A forza di ottimizzarci, ci sfugge la vita... L'uomo non ne può più di essere rappresentato come un virus. È il luogo in cui Dio ha voluto nascere,prendendosi carne e sangue, sentimenti e legami nel grembo di una donna...
del 27 dicembre 2005
L'umano che è comune fra i popoli - i nostri affetti più sacri e più cari, le nostre parti spirituali migliori - non ne può più di essere rappresentato come un virus.
Eravamo noti a noi stessi come uomini e donne; padri, madri, figli, fratelli, amici e popoli, fieri di appartenere ad una specie miracolosamente capace di appassionarsi all'arte, alla musica, all'autodisciplina della mente, alle avventure del pensiero, agli azzardi dell'anima, alla circolazione di pietas e al sacrificio reciproco: le cose belle dell'amore, insomma, dell'umano per l'umano. In altri termini, ci sentivamo speciali perché capaci di non rimanere in ostaggio del puro istinto di conservazione e di volerci bene per il piacere di non essere soli a vincere.
Ormai, impariamo a riconoscerci come organismi socialmente modificabili, clienti felicemente fidelizzabili, risorse umane indispensabili per la crescita dell'economia e lo sviluppo delle macchine.
Ci spiegano che siamo fatti per ottimizzare le nostre risorse individuali e le nostre macchine biologiche. Ne siamo ossessionati. E abbiamo già l'inquietante sensazione che, fra ottimizzare e crescere, di vita non riusciremo a viverne un granché. I figli, sballottati fra un'eccitazione e l'altra - bisogna rinnovarsi e sperimentare sempre, fin da piccoli - ci si accendono e spengono come i fuochi di capodanno. Siamo diffidenti gli uni degli altri: nel dubbio di affetti potenzialmente svantaggiosi, rimuoviamo l'ostacolo. E impariamo a rimanere indipendenti da tutti, per il caso che qualcuno abbia bisogno di noi, impedendoci di massimizzare benessere e godimento a cui abbiamo diritto. Abbiamo imparato la civiltà?

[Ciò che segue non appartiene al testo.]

(** A copy that never reached the stream, and one that left it. *)
Lemma refused_copy_ok r more l : lane_ok l → dw_place (ln_worker l) = Handling r → adds r more →
  lane_ok (mkLane (ln_device l) (handler_returns r (ln_worker l)) (ln_stream l) (ln_landed l) (ln_refused l ++ [r]) (ln_events l ++ more)).
Proof.
  intros [H1 H2 H3 H4 H5 H6] Hpl Ha. pose proof (return_ok r _ H1 Hpl) as Hw. split; cbn; try done.
  - by rewrite H2, <- !app_assoc.
  - by apply sublist_inserts_r.
  - by rewrite (adds_reports r), H4, <- app_assoc.
  - by rewrite (adds_settled r), (adds_reports r), H5.
  - by eapply adds_first.
Qed.

Lemma issue_ok r written l : lane_ok l → dw_place (ln_worker l) = Handling r → lane_ok (issue r written l).
Proof.
  intros Hl Hpl. destruct written as [|code|]; [|by apply refused_copy_ok; auto..].
  pose proof Hl as [H1 H2 H3 H4 H5 H6]. pose proof (return_ok r _ H1 Hpl) as Hw. split; cbn; try done.
  - rewrite H2, <- !app_assoc. do 2 apply Permutation_app_head. apply Permutation_app_comm.
  - rewrite app_assoc. by apply sublist_app.
Qed.

Lemma stream_land_ok waited l : lane_ok l → lane_ok (land waited l).
Proof.
  intros Hl. unfold land. destruct (ln_stream l) as [|r stream] eqn:Es; [done|].
  set (more := if bool_decide (waited = Success) then finished_copy r Success else lost_copy r).
  assert (Ha : adds r more) by (unfold more; case_bool_decide; auto).
  destruct Hl as [H1 H2 H3 H4 H5 H6]. rewrite Es in *. split; cbn; try done.
  - by rewrite <- app_assoc.
  - by rewrite <- app_assoc.
  - rewrite (adds_reports r), H4, <- !app_assoc by done. apply Permutation_app_head, Permutation_app_comm.
  - by rewrite (adds_settled r), (adds_reports r), H5.
  - by eapply adds_first.
Qed.

Lemma set_lane_ok i l l' s : issuer_ok s → di_lanes s !! i = Some l → ln_device l' = ln_device l → lane_ok l' → issuer_ok (set_lane i l' s).
Proof.
  intros [H1 H2 H3] Hi Hd Hl. split; cbn; [by apply Forall_insert| |done].
  assert (Hback : ∀ j x, <[i := l']> (di_lanes s) !! j = Some x → ∃ y, di_lanes s !! j = Some y ∧ ln_device y = ln_device x).
  { intros j x Hj. apply list_lookup_insert_Some in Hj as [(<- & <- & _)|[_ Hj]]; [by exists l|by exists x]. }
  intros j k x y Hj Hk He. apply Hback in Hj as (x' & Hj & Ex), Hk as (y' & Hk & Ey).
  apply (H2 j k x' y' Hj Hk). by rewrite Ex, Ey.
Qed.

Lemma lane_for_ok device opened s : issuer_ok s → ∃ code lane s', lane_for device opened s = (code, lane, s') ∧ issuer_ok s' ∧
  match lane with
  | Some i => ∃ l, di_lanes s' !! i = Some l ∧ device_eqb (ln_device l) device = true
  | None => s' = s ∧ code = opened ∧ opened ≠ Success
  end.
Proof.
  intros Hs. unfold lane_for. destruct (list_find _ _) as [[i l]|] eqn:Ef.
  - apply list_find_Some in Ef as (Hi & Hd & _). do 3 eexists. split; [done|]. split; [done|]. by exists l.
  - apply list_find_None in Ef. case_bool_decide as E; [|by exists opened, None, s].
    do 3 eexists. split; [done|]. destruct Hs as [H1 H2 H3]. split.
    + split; cbn; [apply Forall_app; split; [done|apply Forall_singleton, new_lane_ok]| |done].
      intros i j l l' Hi Hj He. rewrite Forall_forall in Ef.
      apply lookup_app_Some in Hi as [Hi|[Hi0 Hi]], Hj as [Hj|[Hj0 Hj]].
      * by eapply H2.
      * apply list_lookup_singleton_Some in Hj as [_ <-]. apply list_elem_of_lookup_2 in Hi. by destruct (Ef l Hi).
      * apply list_lookup_singleton_Some in Hi as [_ <-]. apply list_elem_of_lookup_2 in Hj. destruct (Ef l' Hj).
        by rewrite device_eqb_sym.
      * apply list_lookup_singleton_Some in Hi as [? _], Hj as [? _]. lia.
    + exists (new_lane device). cbn. split; [by apply list_lookup_middle|]. apply device_eqb_refl.
Qed.

Lemma issuer_submit_ok device opened r s s' : issuer_ok s → submit device opened r s = Ret s' → issuer_ok s'.
Proof.
  intros Hs E. unfold submit in E. destruct (lane_for_ok device opened s Hs) as (code & lane & s1 & El & Hs1 & Hlane). rewrite El in E.
  destruct lane as [i|].
  - destruct Hlane as (l & Hi & _). rewrite Hi in E. invert_ret E. injection E as <-.
    pose proof (Forall_lookup_1 _ _ _ _ (ik_lanes _ Hs1) Hi) as Hl.
    apply (set_lane_ok i l); [done|done|done|]. apply with_worker_ok; [done|by eapply push_keeps_ok, Hr; apply lk_worker|].
    unfold draining_push in Hr. invert_ret Hr. by injection Hr as <-.
  - destruct Hlane as (-> & -> & _). injection E as <-. destruct Hs as [H1 H2 [H3 H4]]. split; [done|done|]. cbn.
    rewrite (adds_settled r), (adds_reports r), H3 by auto. split; [done|]. eapply adds_first; [apply adds_finished|done].
Qed.

Lemma issuer_step_ok s s' : issuer_ok s → issuer_step s s' → issuer_ok s'.
Proof.
  intros Hs Hst. destruct Hst as [device opened r s s' E|i l w s Hi (Hw & _ & Hd)|i l r written s Hi Hpl|i l code s Hi].
  - by eapply issuer_submit_ok.
  - pose proof (Forall_lookup_1 _ _ _ _ (ik_lanes _ Hs) Hi) as Hl. apply (set_lane_ok i l); [done|done|done|].
    apply with_worker_ok; [done| |done]. by eapply draining_step_ok, Hw; apply lk_worker.
  - pose proof (Forall_lookup_1 _ _ _ _ (ik_lanes _ Hs) Hi) as Hl. apply (set_lane_ok i l); [done|done| |by apply issue_ok].
    by destruct written.
  - pose proof (Forall_lookup_1 _ _ _ _ (ik_lanes _ Hs) Hi) as Hl. apply (set_lane_ok i l); [done|done| |by apply stream_land_ok].
    unfold land. by destruct (ln_stream l).
Qed.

Il dubbio, che lascia un po' sgomenti, è questo. Quelli (pochi, ma puntigliosi e ben determinati) che spiegano l'umano come caso strano, e si affaticano ad insegnarci ad imitare le ben migliori strategie di sopravvivenza dei virus, non erano una volta come noi? Non sono stati amati da una mamma, fatti studiare da menti pensose, riscald ati nella loro mente e nella loro anima, come noi, per la grandiosità di questa differenza spirituale in cui noi, popolo degli umani, ancora ci sentiamo, viviamo e siamo?
È Natale. Dio rimette in gioco l'umano sentire di noi umani. Guardiamo da quella parte. Dio s'è preso carne e sangue, sentimenti e legami nel grembo di una delle nostre donne. Per tutti gli umani del mondo, il principio della nostra buona fede si è radicato per sempre nell'invenzione divina di questo struggente legame. Fra il grembo di Dio e il grembo della Donna si è stretta un'alleanza indistruttibile. Siamo senza parole. La nostra buona fede è buona, dunque. Sacrosanta. Benedetta. Infalsificabile. Il Figlio la conferma, per sempre.
È il Natale di Dio. Da quel momento siamo definitivamente certi di essere umani. Niente di meno che questo. Ed è solo l'inizio. Lo possiamo insegnare ai figli. Nel passaggio fra il grembo della donna e il grembo di Dio troveranno milioni di umani, simili a loro, in cui si riaccenderà l'orgoglio di questa appartenenza. E puntualmente, il Natale di Dio porterà la grazia della libertà che la ripara, la custodisce, la esalta. È Natale, riprendiamoci l'umano. E' il luogo in cui anche Dio ha voluto nascere. Non diventiamo virus, noi.